DEUXIÈME SECTION
DÉCISION DE LA COUR
SUR LA RECEVABILITÉ
de la requête n° 51148/99
présentée par Maria Gisondi
contre l’Italie
La Cour européenne des Droits de l’Homme (deuxième section), siégeant le 30 novembre 2000 en une chambre composée de
M.C.L. Rozakis, président,
M.B. Conforti,
M.G. Bonello,
MmeV. Strážnická,
M.P. Lorenzen,
M.M. Fischbach,
MmeM. Tsatsa-Nikolovska, juges,
et deM.E. Fribergh, greffier de section,
Vu la requête susmentionnée introduite le 29 janvier 1998 et enregistrée le 20 septembre 1999 ;
Après avoir délibéré, rend la décision suivante :
EN FAIT
La requérante est une ressortissante italienne, née en 1950 et résidant à Frasso Telesino (Bénévent). Elle est représentée devant la Cour par Me Gaetano Del Vecchio, avocat à Bénévent.

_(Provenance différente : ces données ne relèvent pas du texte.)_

Lemma link_ok s root d n nm i v a :
  fs_ok s root → live_dir s root d n → inodes s !! i = Some v → is_dir v = false → find_entry (entries n) nm = None →
  ∃ s' r, tmpfs_link s d nm i a = Some (s', r) ∧ fs_ok s' root ∧
    match entry_error nm a with
    | Some e => r = e ∧ s' = s
    | None => r = 0 ∧ inodes s' !! i = Some (set_nlink (nlink v + 1) (set_count (refcount v + 1) v)) ∧ links s' i = links s i + 1 ∧ renames s s' (at_name d nm (Some i)) ∧ ∀ j, j ≠ d → j ≠ i → inodes s' !! j = inodes s !! j
    end.
Proof.
  intros Hok (Hd & Hdn & Hlive) Hi Hdv Hf. unfold tmpfs_link. rewrite Hd, Hi. cbn [mbind option_bind]. destruct (entry_error nm a) as [e|] eqn:Ee.
  { destruct (add_entry_error s d nm i a e Ee) as [-> Hneg]. destruct (Z.eqb_spec e 0); [lia|]. by eexists _, _. }
  assert (Z.of_nat (length nm) ≤ NAME_MAX ∧ m_entry a = true ∧ m_name a = true) as (Hlen & Me & Mm). { unfold entry_error in Ee. destruct (Z.ltb_spec NAME_MAX (Z.of_nat (length nm))); [done|]. by destruct (m_entry a), (m_name a). }
  assert (d ≠ i) as Hne by (intros ->; congruence). pose proof Hok as [Hc [Hr1 _] Hfile _ _]. assert (i ≠ root) as Hir by (intros ->; unfold dirp in Hr1; rewrite Hi in Hr1; congruence).
  destruct (core_add s d n i v nm a Hc Hd Hdn Hi Hne Hf Hlen Me Mm) as [-> _]. change (0 =? 0) with true. cbn iota. set (v0 := set_nlink (nlink v + 1) v). set (s0 := put_in s i v0).
  destruct (nlink_but s root i v (nlink v + 1) Hok Hi) as [Hb Hl0]. fold v0 s0 in Hb, Hl0. assert (inodes s0 !! d = Some n) as Hd0 by (unfold s0; rewrite put_in_lookup; by rewrite decide_False). assert (inodes s0 !! i = Some v0) as Hi0 by (unfold s0; rewrite put_in_lookup; by rewrite decide_True).
  destruct (attach_ok s0 root d n nm i v0 Hb Hd0 Hdn ltac:(by rewrite Hl0) Hi0 Hne Hir Hf Hlen) as (Hok' & _ & Hl'); [intros _; rewrite Hl0; cbn; by rewrite (Hfile i v)|intros Hdx; change (is_dir v = true) in Hdx; congruence|].
  set (s3 := put_in (put_in s0 i (on_victim v0 d)) d (on_dir v0 n nm i)) in *. assert (on_victim v0 d = set_count (refcount v + 1) v0 ∧ on_dir v0 n nm i = set_entries (entries n ++ [(nm, i)]) (isize n + 1) n) as [Ev En] by (unfold on_victim, on_dir; change (is_dir v0) with (is_dir v); by rewrite Hdv).
  set (s2 := put_in _ d _). assert (upd s2 i (λ n0, set_nlink (nlink n0 + 1) n0) = s3) as Es.
  { rewrite (upd_put s2 i (set_count (refcount v + 1) v)) by (unfold s2; rewrite !put_in_lookup; by rewrite decide_False, decide_True). apply tfs_eq; try done. intros j. unfold s2, s3, s0. rewrite !put_in_lookup, Ev, En. repeat case_decide; subst; done. }
  rewrite Es. exists s3, 0. split; [done|]. split; [done|]. split; [done|]. split; [unfold s3; rewrite !put_in_lookup, decide_False, decide_True, Ev by done; done|]. split; [rewrite Hl', Hl0, Z.eqb_refl; done|]. split.
  - apply (look_add s d n); [done..|]. intros d' x. unfold s3, s0. rewrite !look_put, Ev, En. case_decide; [done|]. case_decide as Ei; [subst d'; by rewrite (look_eq s i v)|done].
  - intros j Hj1 Hj2. unfold s3, s0. by rewrite !put_in_lookup, !decide_False.
Qed.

Le 8 novembre 1990, la requérante déposa un recours devant le juge d’instance de Bénévent, faisant fonction de juge du travail, tendant à obtenir la reconnaissance de son droit au versement des allocations d’invalidité (assegno ordinario di invalidità).
Le 24 novembre 1990, le juge d’instance fixa la première audience au 27 novembre 1991. Toutefois, cette audience fut renvoyée d’office au 19 février 1992. Le jour venu, à la demande du conseil de la requérante, le juge reporta l’audience au 7 octobre 1992. Cette audience fut renvoyée d’office au 15 mars 1993, puis à la demande du conseil de la requérante au 9 juin 1993. Toutefois, cette audience fut renvoyée d’office au 2 février 1994. Le jour venu, le juge nomma un expert et remit les débats à l’audience du 30 janvier 1995. Cette audience fut renvoyée d’office au 3 avril 1995. Ce jour-là les parties présentèrent leurs conclusions, puis par une décision du même jour, dont le texte fut déposé au greffe le 23 juin 1995, le juge rejeta la demande de la requérante.
Le 21 mai 1996, la requérante interjeta appel du jugement devant le tribunal de Bénévent. Le 4 juillet 1996, le président du tribunal désigna un juge rapporteur et fixa l’audience de plaidoiries au 12 mars 1997. Par une ordonnance du même jour, le tribunal nomma un expert et remit l’audience au 12 novembre 1997. Lors de cette audience, les parties présentèrent leurs conclusions et par une décision du même jour, dont le texte fut déposé au greffe le 20 novembre 1997, le tribunal rejeta la demande de la requérante.
EN DROIT
Le grief de la requérante porte sur la durée de la procédure litigieuse. Cette procédure a débuté le 8 novembre 1990 et s’est terminée le 20 novembre 1997.
Selon la requérante, la durée de la procédure, qui est d’un peu plus de sept ans pour deux instances, ne répond pas à l’exigence du « délai raisonnable » (article 6 § 1 de la Convention). Le Gouvernement s’oppose à cette thèse.
La Cour estime qu’à la lumière des critères qui se dégagent de sa jurisprudence en matière de « délai raisonnable » (complexité de l’affaire, comportement du requérant et des autorités compétentes et enjeu du litige pour le requérant), et compte tenu de l’ensemble des éléments en sa possession, ce grief doit faire l’objet d’un examen au fond.
Par ces motifs, la Cour, à la majorité,
DÉCLARE LA REQUÊTE RECEVABLE, tous moyens de fond réservés.